Available data: Begin

(** Requests that each claim an address of their own in [X-Forwarded-For] all pass. *)
Theorem forwarded_for_evades `{Addresses} max_requests window l :
  0 < max_requests -> NoDup (l.*2) ->
  serve max_requests window l ∅ = (fun x => (x.2, true)) <$> l.
Proof.
  intros Hm. assert (forall store, (forall x, x ∈ l -> store !! x.2 = None) -> NoDup (l.*2) ->
    serve max_requests window l store = (fun x => (x.2, true)) <$> l) as Hgen; [|intros; apply Hgen; [|done]; done].
  pose proof (full_ge max_requests window Hm) as Hf.
  induction l as [|[now ip] l IH]; intros store Hs Hnd; [done|]. rewrite fmap_cons in Hnd.
  apply NoDup_cons in Hnd as [Hni Hnd]. cbn [serve fmap list_fmap snd]. unfold acquire.
  rewrite (proj2 (Z.eqb_neq _ _)) by lia. pose proof (Hs (now, ip) ltac:(set_solver)) as Hn. cbn in Hn. rewrite Hn.
  cbn [default from_option id]. unfold try_acquire_ip, new_ip_bucket. cbn [ib_tokens ib_last_refill].
  rewrite Z.sub_diag, Z.min_r by lia. rewrite (proj2 (Z.leb_le _ _)) by lia. cbn. f_equal. apply IH; [|done].
  intros x Hx. rewrite lookup_insert_ne; [apply Hs; set_solver|]. intros ->. apply Hni. set_solver.
Qed.
Lemma extract_forwarded `{Addresses} s ip real peer : parse_ip (first_hop s) = Some ip ->
  extract_ip (mkRequest_ (Some s) real peer) = ip.
Proof. intros Hp. unfold extract_ip. cbn. by rewrite Hp. Qed.

(** The gates: an administrator's request carries the configured token; a request that
    changes something carries the token of its cookie; a body is declared as JSON. *)
Lemma require_token_ok token authorization : require_token token authorization = true ->
  exists t, token = Some t /\ authorization ≫= strip_bearer = Some t.
Proof. unfold require_token. destruct token as [t|]; [|done]. intros ?. bools. eauto. Qed.
Lemma check_csrf_ok method path cookie header :
  method ∉ ["GET"; "HEAD"; "OPTIONS"]%string -> contains "/auth/nonce" path = false ->
  contains "/auth/verify" path = false -> check_csrf method path cookie header = Ok tt ->
  exists c, cookie = Some c /\ header = Some c /\ c <> ""%string.
Proof.
  intros Hm H1 H2. unfold check_csrf. rewrite (bool_decide_eq_false_2 _ Hm), H1, H2. cbn.
  destruct cookie as [c|], header as [h|]; try done. destruct (_ && _) eqn:He; [|done]. intros _. bools.
  unfold is_empty in *. bools. naive_solver.
Qed.

(** ** Witnesses *)
Module RateSample.
#[local] Instance addresses : Addresses := {| parse_ip s := Some s |}.
(** Two requests per two seconds: four pass within a window. *)
Definition burst : list (Z * Ip) := [(0, "a"); (0, "a"); (0, "a"); (SECOND, "a"); (2 * SECOND, "a"); (2 * SECOND, "b")]%string.
Lemma burst_sorted : StronglySorted (fun x y => x.1 <= y.1) burst.
Proof. by repeat constructor. Qed.

Definition spent : gmap string IpBucket := {["a"%string := mkIpBucket 0 0]}.
Lemma retry_after_honoured_witness :
  ao_retry_after (acquire 2 (2 * SECOND) 0 "a" spent).1 = 1 /\
  ao_allowed (acquire 2 (2 * SECOND) SECOND "a" (acquire 2 (2 * SECOND) 0 "a" spent).2).1 = true.
Proof.
  split; [vm_compute; reflexivity|].
  apply (retry_after_honoured 2 (2 * SECOND) 0 "a" spent (mkOutcome false 0 1)
           (acquire 2 (2 * SECOND) 0 "a" spent).2); vm_compute; done.
Defined.
Lemma forwarded_for_evades_witness :
  serve 1 SECOND [(0, "a"); (0, "b"); (0, "c")]%string ∅ = [("a", true); ("b", true); ("c", true)]%string.
Proof. apply (forwarded_for_evades 1 SECOND [(0, "a"); (0, "b"); (0, "c")]%string); [lia|]. apply (bool_decide_unpack _). by vm_compute. Defined.
End RateSample.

Available data: End

Problem to solve - If a line in the listing includes the word "burst", it counts; report the number of such lines and nothing else.

Reply - 2